Linsan let out her breath and carefully tapped the opening to dislodge the wooden slivers. “Better than wrapping. I couldn't find a good spline to use, much of the wood around here is too brittle to use and that big tree that we found was too oily and crumbled. But what I did find will work for a while, maybe a month or three. After that, I'll need to fix it properly if I didn't already ruin everything.”
“Then couldn't you just replace it? You can carve a new one, right?”
When she was a child, Linsan had asked the same question. She grinned at her father's lecture and tried to boil it down. “I could carve a new one in no time. It just wouldn't last long because a bow is more than shape, it's moisture, flexibility, and strength. Good bow wood is seasoned for half a century before—”
“Half a century!?”
Linsan looked up. “That's why the Sterlig family was devastated when we lost our forest. We had spent generations breeding the right trees for the ideal wood and we were curing generations of musical instruments when it went up in flames. People would pay us a century ahead to make the perfect instrument for their grandchildren and then…” She choked on the sad memories.
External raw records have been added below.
(** X13.  After the answer of a login is saved, the dashboard's requests
    carry the token of that answer as [Bearer] authorisation, and the
    organisation and the flow of that answer (["1"] where their text is
    empty). *)
Theorem headers_after_saveAuthData (data : JSValue) (ls ls' : gmap string string)
    (t : string) :
  saveAuthData data ls = Some ls' ->
  extractToken data = JString t ->
  requestHeaders ls' !! "Authorization" = Some ("Bearer " ++ t) /\
  requestHeaders ls' !! "X-Org-ID" =
  Some (if toStr (extractOrg data) =? "" then "1" else toStr (extractOrg data)) /\
  requestHeaders ls' !! "X-Flow-ID" =
  Some (if toStr (extractFlow data) =? "" then "1" else toStr (extractFlow data)).
Proof.
  intros Hsave Htok. destruct (saveAuthData_written _ _ _ Hsave) as (Htr & Ht & Ho & Hf).
  rewrite Htok in Ht, Htr. cbn [toStr] in Ht.
  assert (Hne : (t =? "") = false) by (destruct t; [discriminate Htr|reflexivity]).
  unfold requestHeaders. rewrite Ht, Ho, Hf, Hne.
  repeat split;
    repeat first [rewrite lookup_insert_eq; reflexivity
                 | rewrite lookup_insert_ne by discriminate].
Qed.


Lemma tryAuthEndpoints_requests (base prefix : string) (net : nat -> FetchResult)
    (payload : JSValue) (paths : list string) :
  forall n0 : nat,
    (length (snd (tryAuthEndpoints base prefix net payload n0 paths)) <= length paths)%nat /\
    Forall (fun r => body r = payload)
      (snd (tryAuthEndpoints base prefix net payload n0 paths)).
Proof.
  induction paths as [|p rest IH]; intros n0; cbn [tryAuthEndpoints].
  - split; [cbn; lia|apply List.Forall_nil].
  - specialize (IH (S n0)).
    destruct (tryAuthEndpoints base prefix net payload (S n0) rest) as [f r].
    cbn [snd] in IH. destruct IH as (Hl & Hb).
    destruct (fetchJson (net n0)) as [d|e]; [destruct (hasToken d)|]; cbn [snd length];
      (split; [lia|]); repeat apply List.Forall_cons; trivial; apply List.Forall_nil.
Qed.
(** * TaBERT input formatter: sequence assembly and masked-LM instance generation

    A shallow embedding of [table_bert/input_formatter.py]
    (class [VanillaTableBertInputFormatter]) together with the properties of
    its specification.

    Conventions of the embedding:
    - Python lists are Rocq lists; token strings are [string];
      token indices and lengths are [nat]; configuration integers and the
      budgets computed from them are [Z], since they may be negative.
    - A Python exception is a value of [exception]; code that may raise
      returns a [result].
    - The module-level random generator of Python's [random] is an explicit
      random source threaded through the code ([Rand.M]).
    - The float configuration values [masked_column_prob] and
      [masked_context_prob] are binary64 floats ([Float.t]); a product
      [len(...) * prob] is the binary64 product, rounded to nearest, and
      [int] and [ceil] are taken of the rounded product. *)

From Stdlib Require Import String ZArith QArith Qround Lia Bool Arith List.
From Stdlib Require Import SpecFloat.
From Stdlib Require Import Permutation Sorting.Sorted.
Import ListNotations.

Local Open Scope string_scope.
Local Open Scope nat_scope.
Local Open Scope list_scope.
Closing her eyes, she took a deep breath and set down the knife. “… when everything burned up, we had to pay back those commissions to avoid debt collectors. Our income and reputation were ruined forever in that night.”
Brook said nothing as she looked down at her tea. It was in a large beer mug and Linsan could see the heavy cream and sugar swirling at the bottom.
Linsan shook her head. “It will probably take us two or three centuries until our lands can grow good instrument wood again. Assuming there is enough that has the right combination of resin and strength. Then another fifty before we can even start to make an instrument. After that… no one knows how long it would take before Sterlig meant something in the music world again.”
“Four hundred years… what do you? How do you recover from that?”
“Learn as much as I can from my father and then teach my children in hopes they will pass it down before we forget everything. Have faith, I guess.”
She worked the slice open until it was ready for the spline. Gently, she blew it clear.
“I guess you'll have to find a husband then.” Brook's voice was low.
Even though her parents never brought it up, Linsan knew she was the last of her line. But as she told Brook earlier, she had no interest in man or woman. She shrugged. “I don't have to birth a child to call it my own nor do I have to share blood to call someone family. I don't even need them to have my name to walk in our traditions.”
She looked up and smiled. “With those rules, I have plenty of time before I need to make a choice. I will not abandon you, Brook.”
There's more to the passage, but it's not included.